Definition merge_agent (payload document : cdict) : cdict :=
  let document := fold_left (fun d field => change_field field field (fun _ j => j) payload d) PLAIN_SETTINGS document in
  let document := change_field "context" "context" merge_context payload document in
  let document := change_field "memory" "memory" merge_value payload document in
  let document := change_field "subagent_roles" "subagent_roles" merge_roles payload document in
  let document := change_field "tools" "main_agent" merge_tools payload document in
  change_field "mcp_enabled" "mcp" merge_mcp payload document.

(** ** What is shown *)

(** One provider: of its key, where it comes from and whether there is one. *)
Definition provider_item (env : string -> option string) (name model : string) (raw : cdict) : json :=
  let key_value := jget "key" raw in
  let reference := environment_reference key_value in
  JObj [("id", JStr name); ("model", JStr model); ("url", jget "url" raw); ("max_context_tokens", jget "max_context_tokens" raw);
        ("reasoning_effort", jget "reasoning_effort" raw); ("reasoning_parameters", get_or "reasoning_parameters" raw (JObj [])); ("api", jget "api" raw);
        ("credential", JObj
          [("source", JStr (match reference with Some _ => "env" | None => if truthy key_value then "inline" else "none" end));
           ("env_name", ostr reference);
           ("configured", JBool (match reference with
                                 | Some r => match env r with Some v => nonempty v | None => false end
                                 | None => truthy key_value
                                 end))])].

(** The providers of [_snapshot]. *)
Definition provider_items (env : string -> option string) (document : cdict) : res (list json) :=
  options <~ load_model_options document ;;
  res_map (fun nm => match jget (fst nm) (object_or_empty (jget "providers" document)) with
                     | JObj raw => Ok (provider_item env (fst nm) (snd nm) raw)
                     | _ => raise EAssertion ""
                     end) (snd options).

(** [x or None] *)
Definition or_none (j : json) : json := if truthy j then j else JNull.
Definition routing_view (document : cdict) : res json :=
  match jget "main_agent" document, get_or "fast_model" document (JObj []), get_or "subagent" document (JObj []), get_or "subagent_roles" document (JObj []) with
  | JObj main_agent, JObj fast_model, JObj subagent, JObj roles =>
      Ok (JObj [("main_agent", jget "provider" main_agent); ("fast_model", or_none (jget "provider" fast_model));
                ("vision_provider", or_none (jget "vision_provider" main_agent)); ("subagent", or_none (jget "provider" subagent));
                ("subagent_vision_provider", or_none (jget "vision_provider" subagent)); ("roles", JObj roles)])
  | _, _, _, _ => raise EAssertion ""
  end.

Definition selection_json (x : McpSelection) : json :=
  match x with AllTools b => JBool b | SomeTools l => JObj (map (fun kv => (fst kv, JBool (snd kv))) l) end.
Definition switches (names enabled : list string) : json := JObj (map (fun n => (n, JBool (name_in n enabled))) names).
Definition role_view (r : SubagentRoleConfig) : json :=
  JObj [("enabled", JBool (rc_enabled r)); ("description", JStr (rc_description r)); ("tools", switches ROLE_TOOL_NAMES (rc_tools r));
        ("mcp", JObj (map (fun kv => (fst kv, selection_json (snd kv))) (rc_mcp r)))].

========================================

PROBLEM REQUIREMENTS: Go through the listing above and repeat all of it exactly.

RESPONSE AREA:
Definition merge_agent (payload document : cdict) : cdict :=
  let document := fold_left (fun d field => change_field field field (fun _ j => j) payload d) PLAIN_SETTINGS document in
  let document := change_field "context" "context" merge_context payload document in
  let document := change_field "memory" "memory" merge_value payload document in
  let document := change_field "subagent_roles" "subagent_roles" merge_roles payload document in
  let document := change_field "tools" "main_agent" merge_tools payload document in
  change_field "mcp_enabled" "mcp" merge_mcp payload document.

(** ** What is shown *)

(** One provider: of its key, where it comes from and whether there is one. *)
Definition provider_item (env : string -> option string) (name model : string) (raw : cdict) : json :=
  let key_value := jget "key" raw in
  let reference := environment_reference key_value in
  JObj [("id", JStr name); ("model", JStr model); ("url", jget "url" raw); ("max_context_tokens", jget "max_context_tokens" raw);
        ("reasoning_effort", jget "reasoning_effort" raw); ("reasoning_parameters", get_or "reasoning_parameters" raw (JObj [])); ("api", jget "api" raw);
        ("credential", JObj
          [("source", JStr (match reference with Some _ => "env" | None => if truthy key_value then "inline" else "none" end));
           ("env_name", ostr reference);
           ("configured", JBool (match reference with
                                 | Some r => match env r with Some v => nonempty v | None => false end
                                 | None => truthy key_value
                                 end))])].

(** The providers of [_snapshot]. *)
Definition provider_items (env : string -> option string) (document : cdict) : res (list json) :=
  options <~ load_model_options document ;;
  res_map (fun nm => match jget (fst nm) (object_or_empty (jget "providers" document)) with
                     | JObj raw => Ok (provider_item env (fst nm) (snd nm) raw)
                     | _ => raise EAssertion ""
                     end) (snd options).

(** [x or None] *)
Definition or_none (j : json) : json := if truthy j then j else JNull.
Definition routing_view (document : cdict) : res json :=
  match jget "main_agent" document, get_or "fast_model" document (JObj []), get_or "subagent" document (JObj []), get_or "subagent_roles" document (JObj []) with
  | JObj main_agent, JObj fast_model, JObj subagent, JObj roles =>
      Ok (JObj [("main_agent", jget "provider" main_agent); ("fast_model", or_none (jget "provider" fast_model));
                ("vision_provider", or_none (jget "vision_provider" main_agent)); ("subagent", or_none (jget "provider" subagent));
                ("subagent_vision_provider", or_none (jget "vision_provider" subagent)); ("roles", JObj roles)])
  | _, _, _, _ => raise EAssertion ""
  end.

Definition selection_json (x : McpSelection) : json :=
  match x with AllTools b => JBool b | SomeTools l => JObj (map (fun kv => (fst kv, JBool (snd kv))) l) end.
Definition switches (names enabled : list string) : json := JObj (map (fun n => (n, JBool (name_in n enabled))) names).
Definition role_view (r : SubagentRoleConfig) : json :=
  JObj [("enabled", JBool (rc_enabled r)); ("description", JStr (rc_description r)); ("tools", switches ROLE_TOOL_NAMES (rc_tools r));
        ("mcp", JObj (map (fun kv => (fst kv, selection_json (snd kv))) (rc_mcp r)))].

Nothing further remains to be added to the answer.